In 1988, she returned to India to establish her own independent research group. Her research area is the biology of barnacles. Her specific interest is in the replacement of toxic chemicals affecting the ocean environment with alternative compounds from natural sources that may have similar functional properties without the toxic effects on other marine organisms.

== Career ==
Mary was the principal of St. Mary's College, a Catholic institution for higher education of women in Tuticorin.

In 1991, she founded Sacred Heart Marine Research Center (SHMRC) as an independent non-profit organization for the purpose of marine research and conservation. She is currently the Director of the institute, which is affiliated with U.S.-based research and development company Poseidon Ocean Sciences, Inc.
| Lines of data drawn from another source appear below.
(** ** States that differ in their flags only *)

Record same_hashes (m m' : MapPollard) : Prop := {
  same_cached : CachedLeaves m = CachedLeaves m';
  same_nodes : leafHash <$> Nodes m = leafHash <$> Nodes m';
  same_leaves : NumLeaves m = NumLeaves m';
  same_rows : TotalRows m = TotalRows m';
}.

#[export] Instance same_hashes_equiv : Equivalence same_hashes.
Proof.
  split.
  - done.
  - by intros m m' [].
  - intros m1 m2 m3 [] []. split; congruence.
Qed.

Lemma same_lookup m m' p : same_hashes m m' →
  leafHash <$> Nodes m !! p = leafHash <$> Nodes m' !! p.
Proof. intros [_ Hn _ _]. by rewrite <- !lookup_fmap, Hn. Qed.

#[export] Instance GetHash_proper : Proper (same_hashes ==> eq ==> eq) GetHash.
Proof.
  intros m m' Hm p _ <-. pose proof (same_lookup m m' p Hm) as Hp. unfold GetHash, nodeAt.
  by destruct (Nodes m !! p), (Nodes m' !! p); simplify_eq/=.
Qed.

#[export] Instance GetStump_proper : Proper (same_hashes ==> eq) GetStump.
Proof.
  intros m m' Hm. pose proof Hm as [_ _ Hl Hr]. unfold GetStump, GetRoots, getRoots. cbn [fst].
  rewrite Hl, Hr. f_equal. apply map_ext. intros p. by apply (GetHash_proper m m').
Qed.

#[export] Instance grabHashes_proper : Proper (same_hashes ==> eq ==> eq) grabHashes.
Proof.
  intros m m' Hm ps _ <-. induction ps as [|p ps IH]; [done|]. cbn [grabHashes]. rewrite IH.
  pose proof (same_lookup m m' p Hm) as Hp.
  by destruct (Nodes m !! p), (Nodes m' !! p); try done; injection Hp as ->.
Qed.

#[export] Instance Prove_proper : Proper (same_hashes ==> eq ==> eq) Prove.
Proof.
  intros m m' Hm hs _ <-. pose proof Hm as [Hc _ Hl Hr]. unfold Prove, cached.
  rewrite Hc, Hl, Hr. destruct (negb _); [done|].
  destruct (proofPositions _ _ _) as [[ps ?]|e| |]; cbn; try done. by rewrite Hm.
Qed.

#[export] Instance cachedPresent_proper : Proper (same_hashes ==> iff) cachedPresent.
Proof.
  intros m m' Hm. unfold cachedPresent. rewrite (same_cached _ _ Hm).
  split; intros Hall k v Hk; [rewrite <- (same_lookup m m' v Hm)|rewrite (same_lookup m m' v Hm)];
    by apply Hall.
Qed.

(** ** The round trip *)

(** What [Read] makes of the output of [Write]. *)
Definition restored (m : MapPollard) (ns : list (Z * Leaf)) : MapPollard :=
  mkMapPollard (CachedLeaves m) (list_to_map (smear false ns)) (NumLeaves m) (TotalRows m).

Section RoundTrip.
Context (m : MapPollard) (cs : list (Hash * Z)) (ns : list (Z * Leaf)).
Context (Hm : encodable m) (Hcs : cs ≡ₚ map_to_list (CachedLeaves m))
  (Hns : ns ≡ₚ map_to_list (Nodes m)).

Lemma restored_same : same_hashes (restored m ns) m.
Proof.
  split; try done. cbn [Nodes restored].
  rewrite <- fill_empty by (by apply smear_nodup with m). by apply fill_hashes.
Qed.

Lemma Read_Write rest m0 : cachedPresent m →
  Read (encPollard m cs (smear false ns) ++ rest, m0)
  = ((rest, restored m ns), Ok (25 + 40 * Z.of_nat (length cs) + 41 * Z.of_nat (length ns))).
Proof.
  intros Hc. unfold encPollard. rewrite <- !app_assoc.
  destruct (Read_header m cs ns Hm Hcs Hns (encNodes (smear false ns) ++ rest) m0)
    as (buf & Hbuf & ->).
  destruct (readNodes_app (smear false ns) 0 buf (replicate 33 0)
    (25 + 40 * Z.of_nat (length cs)) rest
    (mkMapPollard (CachedLeaves m) ∅ (NumLeaves m) (TotalRows m)))
    as (buf' & lb' & _ & _ & E); try done; [by apply smear_in_range, (nodes_in_range m)|].
  rewrite length_smear, Nat.add_0_r in E. cbn [readNodes] in E. unfold readRest.
  rewrite (st_bind_ok _ _ _ _ _ E).
  unfold setNodes. cbn [Nodes CachedLeaves NumLeaves TotalRows].
  rewrite fill_empty by (by apply smear_nodup with m). fold (restored m ns).
  change ((gets ?f ≫= ?k) ?s) with (k (f s) s). cbn beta iota.
  rewrite decide_True; [done|]. cbn [snd]. by rewrite restored_same.
Qed.
End RoundTrip.

Lemma encNodes_app ns ns' : encNodes (ns ++ ns') = encNodes ns ++ encNodes ns'.
Proof.
  induction ns as [|[p l] ns IH]; [done|]. cbn [app encNodes]. by rewrite IH, <- !app_assoc.
Qed.

Lemma fill_app `{Countable K} {V} (M : gmap K V) l l' : fill M (l ++ l') = fill (fill M l) l'.
Proof. apply foldl_app. Qed.

Lemma length_encPollard m cs ns : Z.of_nat (length (encPollard m cs ns))
  = 25 + 40 * Z.of_nat (length cs) + 41 * Z.of_nat (length ns).
Proof.
  unfold encPollard. autorewrite with bytes. rewrite length_encCached, length_encNodes. lia.
Qed.

Lemma Write_encPollard m cs ns w : Write m cs ns w =
  (w ++ encPollard m cs (smear false ns),
   Ok (Z.of_nat (length (encPollard m cs (smear false ns))))).
Proof. by rewrite Write_eq, length_encPollard, length_smear. Qed.

(** C21.  When every cached leaf of a map pollard has a node at its position with its hash (as
    in every state of C9; [Read] checks it) and hashes, positions and counts fit their
    words, what [Write] writes into a buffer is read back by [Read] to the last byte, and
    nothing behind it is touched: the rows, the number of leaves, the cached
    leaves and the position and hash of every node are restored, for any order in which
    Go ranges over the maps; the flags come back as [smear] says. *)
Theorem Write_Read_roundtrip m cs ns w rest m0 :
  encodable m → cachedPresent m →
  cs ≡ₚ map_to_list (CachedLeaves m) → ns ≡ₚ map_to_list (Nodes m) →
  ∃ bytes, Write m cs ns w = (w ++ bytes, Ok (Z.of_nat (length bytes))) ∧
    Read (bytes ++ rest, m0) = ((rest, restored m ns), Ok (Z.of_nat (length bytes))) ∧
    same_hashes (restored m ns) m.
Proof.
  intros Hm Hc Hcs Hns. exists (encPollard m cs (smear false ns)).
  split_and!; [apply Write_encPollard| |by apply restored_same].
  by rewrite length_encPollard, length_smear, Read_Write.
Qed.

(** A map pollard that is written and read back has the same stump, returns the same
    hashes and makes the same proofs as before. *)
Theorem Write_Read_observers m cs ns m0 :
  encodable m → cachedPresent m →
  cs ≡ₚ map_to_list (CachedLeaves m) → ns ≡ₚ map_to_list (Nodes m) →
  ∃ bytes m', Write m cs ns [] = (bytes, Ok (Z.of_nat (length bytes))) ∧
    Read (bytes, m0) = (([], m'), Ok (Z.of_nat (length bytes))) ∧
    GetStump m' = GetStump m ∧ (∀ p, GetHash m' p = GetHash m p) ∧
    (∀ hs, Prove m' hs = Prove m hs).
Proof.
  intros Hm Hc Hcs Hns.
  destruct (Write_Read_roundtrip m cs ns [] [] m0) as (bytes & HW & HR & Hs); try done.
  exists bytes, (restored m ns). rewrite app_nil_r in HR. split_and!; [done|done|by rewrite Hs|..].
  - intros p. by rewrite Hs.
  - intros hs. by rewrite Hs.
Qed.

(** C22.  [Write] does not clear the flag byte between nodes: when the node that Go happens
    to visit first is remembered, every node is remembered after reading back, whatever
    its flag was. *)
Theorem Write_flag_sticks m cs p l ns m0 :
  encodable m → cachedPresent m →
  cs ≡ₚ map_to_list (CachedLeaves m) → (p, l) :: ns ≡ₚ map_to_list (Nodes m) →
  Remember l = true →
  ∃ bytes m', Write m cs ((p, l) :: ns) [] = (bytes, Ok (Z.of_nat (length bytes))) ∧
    Read (bytes, m0) = (([], m'), Ok (Z.of_nat (length bytes))) ∧
    ∀ q l', Nodes m !! q = Some l' → Nodes m' !! q = Some (mkLeaf (leafHash l') true).
Proof.
  intros Hm Hc Hcs Hns Hl.
  destruct (Write_Read_roundtrip m cs ((p, l) :: ns) [] [] m0) as (bytes & HW & HR & Hs); try done.
  exists bytes, (restored m ((p, l) :: ns)). rewrite app_nil_r in HR. split_and!; [done|done|].
  intros q l' Hq. pose proof (same_lookup _ _ q Hs) as Hh. rewrite Hq in Hh.
  destruct (Nodes (restored m ((p, l) :: ns)) !! q) as [l1|] eqn:E; [|done].
  injection Hh as <-. f_equal. cbn [restored Nodes smear orb] in E. rewrite Hl in E.
  apply elem_of_list_to_map_2, elem_of_cons in E as [[= -> ->]|E]; [done|].
  pose proof (smear_true ns) as Hall. rewrite Forall_forall in Hall. apply Hall in E.
  destruct l1. simpl in E. by subst.
Qed.

(** The bytes of a last record that lost its end, and what it overwrites. *)
Section Truncated.
Context (m : MapPollard) (cs : list (Hash * Z)) (ns : list (Z * Leaf)) (p : Z) (l : Leaf).
Context (Hm : encodable m) (Hcs : cs ≡ₚ map_to_list (CachedLeaves m))
  (Hns : ns ++ [(p, l)] ≡ₚ map_to_list (Nodes m)).

Lemma encPollard_cut k : (k ≤ 33)%nat → ∃ cut, length cut = (33 - k)%nat ∧
  take (length (encPollard m cs (smear false (ns ++ [(p, l)]))) - k)
    (encPollard m cs (smear false (ns ++ [(p, l)])))
  = [TotalRows m] ++ PutUint64 (NumLeaves m) ++ PutUint64 (Z.of_nat (size (CachedLeaves m))) ++
    encCached cs ++ PutUint64 (Z.of_nat (size (Nodes m))) ++
    (encNodes (smear false ns) ++ PutUint64 p ++ cut).
Proof.
  intros Hk. set (lb := leafBytes (mkLeaf (leafHash l)
    (false || existsb (λ x, Remember x.2) ns || Remember l))).
  exists (take (33 - k) lb). assert (length lb = 33%nat) as Hlb by apply length_leafBytes.
  split; [rewrite length_take; lia|].
  assert (encPollard m cs (smear false (ns ++ [(p, l)])) =
    ([TotalRows m] ++ PutUint64 (NumLeaves m) ++ PutUint64 (Z.of_nat (size (CachedLeaves m))) ++
      encCached cs ++ PutUint64 (Z.of_nat (size (Nodes m))) ++
      (encNodes (smear false ns) ++ PutUint64 p ++ take (33 - k) lb)) ++ drop (33 - k) lb) as ->.
  { unfold encPollard. rewrite smear_app, encNodes_app. cbn [smear encNodes].
    rewrite app_nil_r, <- !app_assoc. fold lb. by rewrite take_drop. }
  rewrite length_app. apply take_app_length'. rewrite length_drop. lia.
Qed.

Lemma restored_snoc l' :
  putNode p l' (setNodes (fill ∅ (smear false ns))
    (mkMapPollard (CachedLeaves m) ∅ (NumLeaves m) (TotalRows m)))
  = putNode p l' (restored m (ns ++ [(p, l)])).
Proof.
  unfold putNode, restored, setNodes. cbn [Nodes CachedLeaves NumLeaves TotalRows]. f_equal.
  rewrite <- fill_empty by (by apply smear_nodup with m).
  rewrite smear_app, fill_app. cbn [smear fill foldl fst snd]. by rewrite insert_insert_eq.
Qed.

Lemma readRest_cut buf cut total : length buf = 8%nat → (0 < length cut ≤ 33)%nat →
  ∃ l', let m' := putNode p l' (restored m (ns ++ [(p, l)])) in
    readRest (length ns + 1) buf total
      (encNodes (smear false ns) ++ PutUint64 p ++ cut,
       mkMapPollard (CachedLeaves m) ∅ (NumLeaves m) (TotalRows m))
    = (([], m'), if decide (cachedPresent m')
         then Ok (total + 41 * Z.of_nat (length ns) + 8 + Z.of_nat (length cut))
         else Err ErrCorrupt).
Proof.
  intros Hbuf Hcut. pose proof (nodes_in_range m _ Hm Hns) as Hall.
  apply Forall_app in Hall as [Hns' [[Hp _] _]%Forall_cons].
  destruct (readNodes_app (smear false ns) 1 buf (replicate 33 0) total (PutUint64 p ++ cut)
    (mkMapPollard (CachedLeaves m) ∅ (NumLeaves m) (TotalRows m)))
    as (buf' & lb' & Hbuf' & Hlb' & E); try done; [by apply smear_in_range|].
  rewrite length_smear in E. cbn [readNodes Nodes] in E.
  rewrite readInto_field in E by (apply PutUint64_not_nil || by rewrite length_PutUint64).
  rewrite (st_bind_ok _ _ _ _ _ (readInto_short cut lb' _
    ltac:(destruct cut; simpl in *; [lia|done]) ltac:(lia))) in E. cbn beta iota in E.
  unfold setPollard in E. change ((modify ?f;; ?k) ?s) with (k (f s)) in E. cbn beta iota in E.
  rewrite Uint64_PutUint64, restored_snoc, Hbuf' in E by done.
  exists (mkLeaf (bytesHash (take 32 (cut ++ drop (length cut) lb')))
            (bool_decide ((cut ++ drop (length cut) lb') !! 32%nat = Some 1))).
  unfold readRest. cbv zeta.
  rewrite (st_bind_ok _ _ _ _ _ E).
  change ((gets ?f ≫= ?k) ?s) with (k (f s) s). cbn beta iota. cbn [snd].
  by destruct (decide (cachedPresent _)).
Qed.
End Truncated.
(** The roots passed around by [rootsToDestory] are empty where the forest is. *)
Definition shape (roots : list Hash) (s : forest) : Prop :=
  Forall2 (λ r t, r = empty ↔ t = None) roots (trees s).

Lemma rootsToDestory_row_spec n f s : 0 ≤ n < 2 ^ 64 →
  ∀ fuel h roots deleted, 0 ≤ h ≤ 64 → fuel = Z.to_nat (65 - h) → rows_from n h s →
  shape roots s →
  ∃ roots',
    rootsToDestory_row fuel h n f roots deleted
      = Ok (roots', deleted ++ map (λ h, rootPosition n h f) (holes h s)) ∧
    ∀ x t, x ≠ empty → shape (roots' ++ [x]) (incr s t).
Proof.
  intros Hn. induction s as [|x s IH]; intros fuel h roots deleted Hh -> Hrows Hsh;
    replace (Z.to_nat (65 - h)) with (S (Z.to_nat (64 - h))) by lia; cbn [rootsToDestory_row];
    rewrite bitSet_testbit by lia.
  - rewrite (rows_from_nil _ _ Hrows). exists roots. rewrite app_nil_r. split; [done|].
    intros y t Hy. apply Forall2_nil_inv_r in Hsh as ->. by repeat constructor.
  - apply rows_from_cons in Hrows as [Hbit Hrows]. destruct x as [x|].
    2:{ rewrite Hbit. exists roots. simpl. rewrite app_nil_r. split; [done|]. intros y t Hy.
        unfold shape. simpl. apply Forall2_app; [done|]. by repeat constructor. }
    rewrite bool_decide_true in Hbit by eauto. pose proof (testbit_below n h Hn ltac:(lia) Hbit).
    rewrite Hbit. unfold shape in Hsh. simpl in Hsh.
    apply Forall2_app_inv_r in Hsh as (roots1 & last & Hsh & Hlast & ->).
    apply Forall2_cons_inv_r in Hlast as (r & l & Hr & Hl & ->). apply Forall2_nil_inv_r in Hl as ->.
    rewrite popLast_app. cbn [bind]. rewrite u8_small by lia. cbn [holes incr].
    edestruct (IH (Z.to_nat (64 - h)) (h + 1) roots1) as (roots' & He & Hsh'); [lia|lia|done|done|].
    exists roots'. split; [|intros; by apply Hsh']. rewrite He. f_equal. f_equal. destruct x as [u|].
    + rewrite decide_False; [done|]. intros E. by apply Hr in E.
    + rewrite decide_True by (by apply Hr). by rewrite <- app_assoc.
Qed.

Lemma doomed_shift f n k h s : 0 ≤ h → n / 2 ^ h = (n + 1) / 2 ^ h →
  doomed f n (k + 1) h s = doomed f (n + 1) k h s.
Proof.
  revert h. induction s as [|x s IH]; intros h Hh Hn; [done|]. cbn [doomed].
  assert (n / 2 ^ (h + 1) = (n + 1) / 2 ^ (h + 1)) as Hn'
    by (rewrite !div_pow2_succ by lia; by rewrite Hn).
  rewrite IH, Hn' by (done || lia). by replace (n + (k + 1)) with (n + 1 + k) by lia.
Qed.

(** The carry in arithmetic. *)
Lemma carry_div n h : 0 ≤ h → n mod 2 ^ h = 2 ^ h - 1 →
  if Z.testbit n h then n mod 2 ^ (h + 1) = 2 ^ (h + 1) - 1 ∧ (n + 1) / 2 ^ (h + 1) = n / 2 ^ (h + 1) + 1
  else (n + 1) / 2 ^ (h + 1) = n / 2 ^ (h + 1).
Proof.
  intros Hh Hm. pose proof (pow2_pos h Hh). pose proof (pow2_succ h Hh).
  pose proof (Z.div_mod n (2 ^ h)). pose proof (Z.div_mod n (2 ^ (h + 1))).
  pose proof (Z.div2_odd (n / 2 ^ h)) as Ho. rewrite Z.div2_div, <- div_pow2_succ in Ho by lia.
  rewrite testbit_div by lia. destruct (Z.odd (n / 2 ^ h)); simpl in Ho.
  - split; [nia|]. symmetry. apply (Z.div_unique _ _ _ 0); nia.
  - symmetry. apply (Z.div_unique _ _ _ (2 ^ h)); nia.
Qed.

Lemma doomed_step f n k s : fits n f → 0 ≤ k → ∀ h t, 0 ≤ h → n mod 2 ^ h = 2 ^ h - 1 →
  rows_from n h s →
  doomed f n (k + 1) h s
  = map (λ h, npos f h (2 * (n / 2 ^ (h + 1)))) (holes h s) ++ doomed f (n + 1) k h (incr s t).
Proof.
  intros Hfit Hk. induction s as [|x s IH]; intros h t Hh Hm Hrows; cbn [doomed holes incr].
  - done.
  - apply rows_from_cons in Hrows as [Hbit Hrows]. pose proof (carry_div n h Hh Hm) as Hc.
    destruct x as [x|]; rewrite Hbit in Hc; cbn [map doomed app].
    + rewrite bool_decide_true in Hc by eauto. destruct Hc as [Hm' Hc].
      rewrite (IH (h + 1) (match x with Some l => Nd l t | None => t end)) by (done || lia).
      rewrite map_app, <- app_assoc. f_equal.
      assert ((n + 1) / 2 ^ (h + 1) ≤ (n + (k + 1)) / 2 ^ (h + 1))
        by (apply Z.div_le_mono; [apply pow2_pos|]; lia).
      by rewrite (proj2 (Z.ltb_lt _ _)) by lia; destruct x.
    + rewrite bool_decide_false in Hc by (by intros [? ?]).
      apply doomed_shift; [lia|done].
Qed.

Lemma holes_rows n h s r : rows_from n h s → r ∈ holes h s → h ≤ r ∧ Z.testbit n r = true.
Proof.
  revert h. induction s as [|[x|] s IH]; intros h Hrows Hin; simpl in Hin;
    try by apply not_elem_of_nil in Hin.
  apply rows_from_cons in Hrows as [Hb Hrows].
  rewrite bool_decide_true in Hb by eauto. apply elem_of_app in Hin as [Hin|Hin].
  - destruct x; [by apply not_elem_of_nil in Hin|]. apply list_elem_of_singleton in Hin as ->.
    split; [lia|done].
  - apply IH in Hin as [? ?]; [|done]. split; [lia|done].
Qed.

Lemma testbit_le_rows n f r : fits n f → 0 ≤ r → Z.testbit n r = true → r ≤ f.
Proof.
  intros [Hn Hf] Hr Hb. destruct (Z.le_gt_cases r f); [done|]. exfalso.
  pose proof (Z.pow_lt_mono_r 2 f r). rewrite Z.bits_above_log2 in Hb; [done|lia|].
  destruct (Z.eq_dec n 0) as [->|]; [simpl; lia|]. apply Z.log2_lt_pow2; lia.
Qed.

Lemma doomed_zero f n h s : doomed f n 0 h s = [].
Proof.
  revert h. induction s as [|[[x|]|] s IH]; intros h; simpl; auto.
  rewrite Z.add_0_r, Z.ltb_irrefl. simpl. auto.
Qed.

Lemma root_valid n f r : fits n f → 0 ≤ r → Z.testbit n r = true →
  is_root n r (2 * (n / 2 ^ (r + 1))) = true ∧ in_forest n r (2 * (n / 2 ^ (r + 1))) ∧
  valid f r (2 * (n / 2 ^ (r + 1))).
Proof.
  intros Hfit Hr Hb. assert (is_root n r (2 * (n / 2 ^ (r + 1))) = true) as Hroot
    by (unfold is_root; by rewrite Hb, Z.eqb_refl).
  assert (in_forest n r (2 * (n / 2 ^ (r + 1)))) as Hin
    by (apply root_in_forest; [destruct Hfit; lia|done..]).
  split; [done|]. split; [done|]. by apply (in_forest_valid n).
Qed.

Lemma doomed_elem f n k h s p : 0 ≤ h →
  p ∈ doomed f n k h s ↔
  ∃ i, s !! i = Some (Some None) ∧
    n / 2 ^ (h + Z.of_nat i + 1) < (n + k) / 2 ^ (h + Z.of_nat i + 1) ∧
    p = npos f (h + Z.of_nat i) (2 * (n / 2 ^ (h + Z.of_nat i + 1))).
Proof.
  revert h. induction s as [|x s IH]; intros h Hh; cbn [doomed].
  { split; [by intros ?%not_elem_of_nil|]. intros (i & Hi & _). by rewrite lookup_nil in Hi. }
  rewrite elem_of_app, IH by lia. split.
  - intros [Hp|(i & Hi & Hlt & ->)].
    + exists 0%nat. rewrite Z.add_0_r. destruct x as [[x|]|]; try by apply not_elem_of_nil in Hp.
      destruct (Z.ltb_spec (n / 2 ^ (h + 1)) ((n + k) / 2 ^ (h + 1))); [|by apply not_elem_of_nil in Hp].
      by apply list_elem_of_singleton in Hp as ->.
    + exists (S i). replace (h + Z.of_nat (S i)) with (h + 1 + Z.of_nat i) by lia. done.
  - intros ([|i] & Hi & Hlt & ->); simpl in Hi.
    + left. rewrite Z.add_0_r in *. injection Hi as ->. rewrite (proj2 (Z.ltb_lt _ _)) by done. by left.
    + right. exists i. replace (h + 1 + Z.of_nat i) with (h + Z.of_nat (S i)) by lia. done.
Qed.

Lemma fits_after n k : 0 ≤ n → 0 ≤ k → n + k ≤ 2 ^ 63 → fits n (treeRows (n + k)).
Proof.
  intros. assert (fits (n + k) (treeRows (n + k))) as [? ?] by (apply fits_treeRows; lia). split; lia.
Qed.

Lemma doomed_sorted f n k h s : fits n f → 0 ≤ h → rows_from n h s →
  StronglySorted Z.lt (doomed f n k h s).
Proof.
  intros Hfit. revert h. induction s as [|x s IH]; intros h Hh Hrows; cbn [doomed]; [constructor|].
  pose proof Hrows as [Hb Hrows']%rows_from_cons. specialize (IH (h + 1) ltac:(lia) Hrows').
  destruct x as [[x|]|]; try done. destruct (_ <? _); [|done]. simpl. constructor; [done|].
  apply Forall_forall. intros p (i & Hi & _ & ->)%doomed_elem; [|lia].
  assert (Z.testbit n (h + 1 + Z.of_nat i) = true) as Hb' by (rewrite (Hrows' i), Hi; done).
  rewrite bool_decide_true in Hb by eauto.
  apply npos_lt_row; [apply (root_valid n)|apply (root_valid n)|lia]; done || lia.
Qed.

Lemma rootsToDestory_loop_spec k : ∀ s roots deleted,
  nl s + Z.of_nat k ≤ 2 ^ 63 → shape roots s →
  rootsToDestory_loop k (nl s) roots deleted
  = Ok (deleted ++ doomed (treeRows (nl s + Z.of_nat k)) (nl s) (Z.of_nat k) 0 s).
Proof.
  induction k as [|k IH]; intros s roots deleted Hlen Hsh; cbn [rootsToDestory_loop].
  - f_equal. change (Z.of_nat 0) with 0. rewrite Z.add_0_r. symmetry.
    by rewrite doomed_zero, app_nil_r.
  - pose proof (nl_nonneg s). set (F := treeRows (nl s + Z.of_nat (S k))) in *.
    assert (nl s ⊞ Z.of_nat (S k) = nl s + Z.of_nat (S k)) as -> by (apply u64_small; lia).
    assert (nl s ⊞ 1 = nl (incr s (Lf hash1))) as -> by (rewrite nl_incr; apply u64_small; lia).
    destruct (rootsToDestory_row_spec (nl s) F s ltac:(lia) bit_fuel 0 roots deleted)
      as (roots' & He & Hsh'); [lia|done|apply rows_from_nl|done|].
    fold F. rewrite He. cbn [bind]. rewrite IH; [|rewrite nl_incr; lia|by apply Hsh'].
    rewrite nl_incr. replace (nl s + 1 + Z.of_nat k) with (nl s + Z.of_nat (S k)) by lia. fold F.
    assert (fits (nl s) F) as Hfit by (apply fits_after; lia).
    replace (Z.of_nat (S k)) with (Z.of_nat k + 1) by lia.
    rewrite (doomed_step F (nl s) (Z.of_nat k) s Hfit) with (t := Lf hash1);
      [|lia|lia|by rewrite Z.mod_1_r|apply rows_from_nl].
    rewrite <- app_assoc. do 3 f_equal. apply map_ext_in. intros h Hh%list_elem_of_In.
    apply (holes_rows (nl s)) in Hh as [? Hb]; [|apply rows_from_nl].
    apply rootPosition_eq; [done|]. split; [done|]. by eapply testbit_le_rows.
Qed.

Section Add.
Context `{HashLaws}.
Lemma step_lands : under f S c → mv f d c ∈ D ∨ mv f d c = d ∨ mv f d c = S.
Proof.
  intros Hu. destruct (mv_lands c Hc Hu) as [Hl|?]; [left|by right].
  apply Hall; [done|]. destruct Hc as (Hin & _). destruct (mv_row c Hin Hu). lia.
Qed.

Lemma step_absent : c ∉ D → Nodes m0 !! c = None → moved (c :: D) m.
Proof.
  intros HcD Hnone. destruct Hm as [H1 H2 H3 H4 H5]. destruct (lower_split c Hc) as (_ & HcS & Hcd & _).
  split.
  - intros x [->|?]%elem_of_cons; auto.
  - intros x [->|?]%elem_of_cons Hu; [|auto].
    rewrite Hnone, (left_id_L None (∪)). apply H3; [by apply step_lands|].
    intros x Hx Hux E. destruct (decide (x = c)) as [->|Hne]; [done|].
    by apply (step_image_fresh x).
  - intros y Hy Himg. destruct (decide (y = c)) as [->|Hne].
    + by rewrite H4, base_lower by done.
    + apply H3; [|intros x Hx; apply Himg; by right]. destruct Hy as [[?|?]%elem_of_cons|?]; [done|auto|auto].
  - intros y [? ?]%not_elem_of_cons ? ?. auto.
  - intros h. rewrite H5. destruct (CachedLeaves m0 !! h) as [p|] eqn:E; [|done]. simpl. f_equal.
    apply decide_ext. rewrite elem_of_cons. split; [intros [? ?]; auto|].
    intros [[->|?] ?]; [|done]. destruct (Hnode h c E Hc) as (l & Hl & _). congruence.
Qed.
During her study of corals, she discovered they produce chemicals that could prevent fouling in ships and save millions of dollars.

== Awards ==
Mary was named one of the "2,000 outstanding scientists of the 20th century" by the International Biographical Research Centre at Cambridge. In 1999, the vanity press American Biographical Institute awarded her "Woman of the Year 1998",

In 2002, she was recognized by India's National Environmental Science Academy (NESA) in New Delhi as one of 14 Scientists of the Year. She received the award in Calcutta.

In January 2003, she was one of 12 recipients of the Jagruthi Kiran Foundation's 2003 Netaji Subhash Chandra Bose National Award for Excellence.